Below are some entries. Work out how many of their lines hold the word "self", and write that number alone.

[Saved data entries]
========
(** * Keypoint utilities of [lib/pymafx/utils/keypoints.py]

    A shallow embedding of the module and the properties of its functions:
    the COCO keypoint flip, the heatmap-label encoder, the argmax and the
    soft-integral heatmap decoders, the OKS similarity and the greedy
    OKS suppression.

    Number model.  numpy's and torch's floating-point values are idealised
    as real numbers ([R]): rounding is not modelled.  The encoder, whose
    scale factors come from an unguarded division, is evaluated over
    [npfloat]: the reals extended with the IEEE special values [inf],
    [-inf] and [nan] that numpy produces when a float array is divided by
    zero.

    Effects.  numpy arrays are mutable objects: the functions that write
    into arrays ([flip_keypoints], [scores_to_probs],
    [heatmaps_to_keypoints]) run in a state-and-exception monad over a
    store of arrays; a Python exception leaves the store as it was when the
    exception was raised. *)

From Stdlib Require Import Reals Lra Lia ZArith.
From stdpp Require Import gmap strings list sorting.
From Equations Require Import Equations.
========
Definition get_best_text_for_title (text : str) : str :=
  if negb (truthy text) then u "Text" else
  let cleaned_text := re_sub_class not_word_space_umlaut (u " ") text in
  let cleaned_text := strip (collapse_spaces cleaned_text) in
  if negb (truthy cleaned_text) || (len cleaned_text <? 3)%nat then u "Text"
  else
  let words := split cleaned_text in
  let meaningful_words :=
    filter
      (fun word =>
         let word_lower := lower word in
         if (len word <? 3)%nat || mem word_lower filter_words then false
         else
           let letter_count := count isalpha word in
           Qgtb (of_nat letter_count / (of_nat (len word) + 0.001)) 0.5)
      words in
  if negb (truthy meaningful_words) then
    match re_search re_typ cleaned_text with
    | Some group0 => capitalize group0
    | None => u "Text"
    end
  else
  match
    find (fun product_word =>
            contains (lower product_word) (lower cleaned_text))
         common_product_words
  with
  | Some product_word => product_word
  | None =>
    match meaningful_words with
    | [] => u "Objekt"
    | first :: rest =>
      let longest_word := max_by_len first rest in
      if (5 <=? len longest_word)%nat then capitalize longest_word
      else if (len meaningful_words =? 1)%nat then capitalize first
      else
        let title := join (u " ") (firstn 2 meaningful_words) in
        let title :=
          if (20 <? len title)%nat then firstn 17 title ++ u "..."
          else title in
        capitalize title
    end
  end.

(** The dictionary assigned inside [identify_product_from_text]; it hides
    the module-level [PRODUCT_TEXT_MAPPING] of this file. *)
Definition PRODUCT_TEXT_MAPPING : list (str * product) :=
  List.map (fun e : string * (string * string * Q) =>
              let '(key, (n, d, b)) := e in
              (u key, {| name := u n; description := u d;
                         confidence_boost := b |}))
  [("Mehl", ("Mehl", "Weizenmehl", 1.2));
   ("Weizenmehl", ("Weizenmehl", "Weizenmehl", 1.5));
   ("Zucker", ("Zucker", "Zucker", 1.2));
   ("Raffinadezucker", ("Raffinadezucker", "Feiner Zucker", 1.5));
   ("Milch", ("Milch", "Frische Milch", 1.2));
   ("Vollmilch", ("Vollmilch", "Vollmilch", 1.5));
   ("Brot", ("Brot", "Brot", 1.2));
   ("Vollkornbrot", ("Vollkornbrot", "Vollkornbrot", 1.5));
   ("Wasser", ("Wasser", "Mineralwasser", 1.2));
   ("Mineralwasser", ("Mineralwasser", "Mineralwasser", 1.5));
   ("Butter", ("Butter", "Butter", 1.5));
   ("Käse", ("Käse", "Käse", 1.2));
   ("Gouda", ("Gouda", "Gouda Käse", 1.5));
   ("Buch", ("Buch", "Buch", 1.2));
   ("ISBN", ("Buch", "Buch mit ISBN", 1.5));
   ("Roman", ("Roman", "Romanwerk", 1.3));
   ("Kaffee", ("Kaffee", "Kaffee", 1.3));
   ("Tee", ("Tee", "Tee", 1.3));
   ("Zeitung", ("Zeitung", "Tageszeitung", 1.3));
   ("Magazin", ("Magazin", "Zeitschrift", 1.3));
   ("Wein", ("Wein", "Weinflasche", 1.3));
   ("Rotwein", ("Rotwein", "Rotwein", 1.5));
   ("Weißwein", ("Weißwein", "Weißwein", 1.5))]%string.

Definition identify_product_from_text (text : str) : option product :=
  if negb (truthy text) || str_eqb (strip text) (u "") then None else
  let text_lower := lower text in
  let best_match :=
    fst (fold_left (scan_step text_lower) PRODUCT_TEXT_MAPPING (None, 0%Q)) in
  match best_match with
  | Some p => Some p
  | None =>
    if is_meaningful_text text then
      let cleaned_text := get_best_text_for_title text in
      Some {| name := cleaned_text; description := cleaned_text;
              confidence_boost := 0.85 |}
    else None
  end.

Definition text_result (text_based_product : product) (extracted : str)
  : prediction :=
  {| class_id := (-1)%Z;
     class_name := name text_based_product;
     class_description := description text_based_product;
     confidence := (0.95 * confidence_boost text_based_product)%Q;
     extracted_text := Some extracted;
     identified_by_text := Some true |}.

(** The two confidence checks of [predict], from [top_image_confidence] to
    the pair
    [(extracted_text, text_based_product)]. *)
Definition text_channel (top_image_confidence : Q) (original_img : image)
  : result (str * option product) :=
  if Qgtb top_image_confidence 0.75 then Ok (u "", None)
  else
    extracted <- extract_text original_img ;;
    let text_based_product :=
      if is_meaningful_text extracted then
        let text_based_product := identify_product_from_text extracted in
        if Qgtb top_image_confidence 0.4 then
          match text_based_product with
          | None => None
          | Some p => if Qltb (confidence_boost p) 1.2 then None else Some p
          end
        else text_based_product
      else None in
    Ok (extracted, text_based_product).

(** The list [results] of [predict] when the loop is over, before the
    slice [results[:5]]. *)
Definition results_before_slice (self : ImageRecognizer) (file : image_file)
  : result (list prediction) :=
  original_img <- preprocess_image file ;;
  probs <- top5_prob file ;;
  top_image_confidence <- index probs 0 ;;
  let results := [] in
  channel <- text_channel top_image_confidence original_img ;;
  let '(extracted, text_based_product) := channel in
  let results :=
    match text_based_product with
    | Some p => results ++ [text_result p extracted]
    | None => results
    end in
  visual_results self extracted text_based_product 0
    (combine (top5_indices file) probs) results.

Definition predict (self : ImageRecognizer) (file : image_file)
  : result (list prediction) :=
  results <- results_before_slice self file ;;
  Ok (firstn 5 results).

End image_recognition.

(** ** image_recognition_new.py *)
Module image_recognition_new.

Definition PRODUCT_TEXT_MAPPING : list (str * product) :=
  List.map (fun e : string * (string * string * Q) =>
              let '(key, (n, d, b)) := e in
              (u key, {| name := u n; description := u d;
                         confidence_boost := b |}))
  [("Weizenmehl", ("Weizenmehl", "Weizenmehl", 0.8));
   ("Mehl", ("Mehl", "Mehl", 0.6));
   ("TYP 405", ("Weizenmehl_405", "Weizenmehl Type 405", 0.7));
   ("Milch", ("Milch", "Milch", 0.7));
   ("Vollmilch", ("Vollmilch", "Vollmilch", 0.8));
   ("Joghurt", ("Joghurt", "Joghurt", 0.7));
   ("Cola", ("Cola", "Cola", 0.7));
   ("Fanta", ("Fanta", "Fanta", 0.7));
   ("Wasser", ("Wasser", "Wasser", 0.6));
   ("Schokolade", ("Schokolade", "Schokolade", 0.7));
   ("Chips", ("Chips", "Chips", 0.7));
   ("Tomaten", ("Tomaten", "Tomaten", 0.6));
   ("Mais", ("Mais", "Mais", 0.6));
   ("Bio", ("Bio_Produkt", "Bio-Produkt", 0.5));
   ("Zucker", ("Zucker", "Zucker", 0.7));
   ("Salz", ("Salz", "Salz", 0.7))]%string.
========
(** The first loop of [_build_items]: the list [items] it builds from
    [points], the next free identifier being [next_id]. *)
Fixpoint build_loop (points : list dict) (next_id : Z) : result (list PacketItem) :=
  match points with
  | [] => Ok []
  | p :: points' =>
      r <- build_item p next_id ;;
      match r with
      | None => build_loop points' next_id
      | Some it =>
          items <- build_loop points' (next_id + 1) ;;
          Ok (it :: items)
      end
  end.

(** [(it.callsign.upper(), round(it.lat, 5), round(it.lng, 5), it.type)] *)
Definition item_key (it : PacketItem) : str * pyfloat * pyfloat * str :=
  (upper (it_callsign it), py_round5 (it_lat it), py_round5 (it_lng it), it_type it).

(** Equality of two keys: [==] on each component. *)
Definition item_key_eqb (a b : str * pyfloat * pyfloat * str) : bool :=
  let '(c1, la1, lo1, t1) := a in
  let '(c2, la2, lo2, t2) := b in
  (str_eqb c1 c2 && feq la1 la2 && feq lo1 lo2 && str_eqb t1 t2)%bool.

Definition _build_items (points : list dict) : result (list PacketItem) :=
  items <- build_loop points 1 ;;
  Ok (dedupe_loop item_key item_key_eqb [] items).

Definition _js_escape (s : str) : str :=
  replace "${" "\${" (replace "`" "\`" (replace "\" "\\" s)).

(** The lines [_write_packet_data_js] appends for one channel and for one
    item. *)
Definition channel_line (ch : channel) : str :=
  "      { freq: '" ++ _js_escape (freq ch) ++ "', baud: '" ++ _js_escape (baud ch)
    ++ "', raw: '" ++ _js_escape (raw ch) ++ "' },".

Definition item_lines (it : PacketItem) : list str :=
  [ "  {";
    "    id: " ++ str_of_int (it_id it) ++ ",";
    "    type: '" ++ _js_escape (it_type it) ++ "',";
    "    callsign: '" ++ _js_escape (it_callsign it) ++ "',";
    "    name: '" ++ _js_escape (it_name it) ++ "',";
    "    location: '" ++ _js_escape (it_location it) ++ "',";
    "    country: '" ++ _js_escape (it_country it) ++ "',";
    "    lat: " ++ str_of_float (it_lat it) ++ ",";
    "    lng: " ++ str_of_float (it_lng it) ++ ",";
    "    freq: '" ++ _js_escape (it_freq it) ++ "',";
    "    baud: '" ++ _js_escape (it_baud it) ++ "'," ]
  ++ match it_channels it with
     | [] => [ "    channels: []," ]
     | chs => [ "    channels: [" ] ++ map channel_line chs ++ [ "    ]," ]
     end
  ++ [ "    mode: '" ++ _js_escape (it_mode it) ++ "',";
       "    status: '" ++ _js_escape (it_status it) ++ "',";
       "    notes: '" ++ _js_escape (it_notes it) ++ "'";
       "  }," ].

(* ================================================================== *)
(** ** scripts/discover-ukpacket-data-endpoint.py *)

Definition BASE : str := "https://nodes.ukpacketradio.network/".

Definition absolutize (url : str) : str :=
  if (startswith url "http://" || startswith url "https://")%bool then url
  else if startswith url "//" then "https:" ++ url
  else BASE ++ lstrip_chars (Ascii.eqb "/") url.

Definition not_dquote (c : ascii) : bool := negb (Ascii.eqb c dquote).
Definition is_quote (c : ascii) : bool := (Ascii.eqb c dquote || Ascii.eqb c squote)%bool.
========
:: RESULT FOR THIS EXERCISE ::
4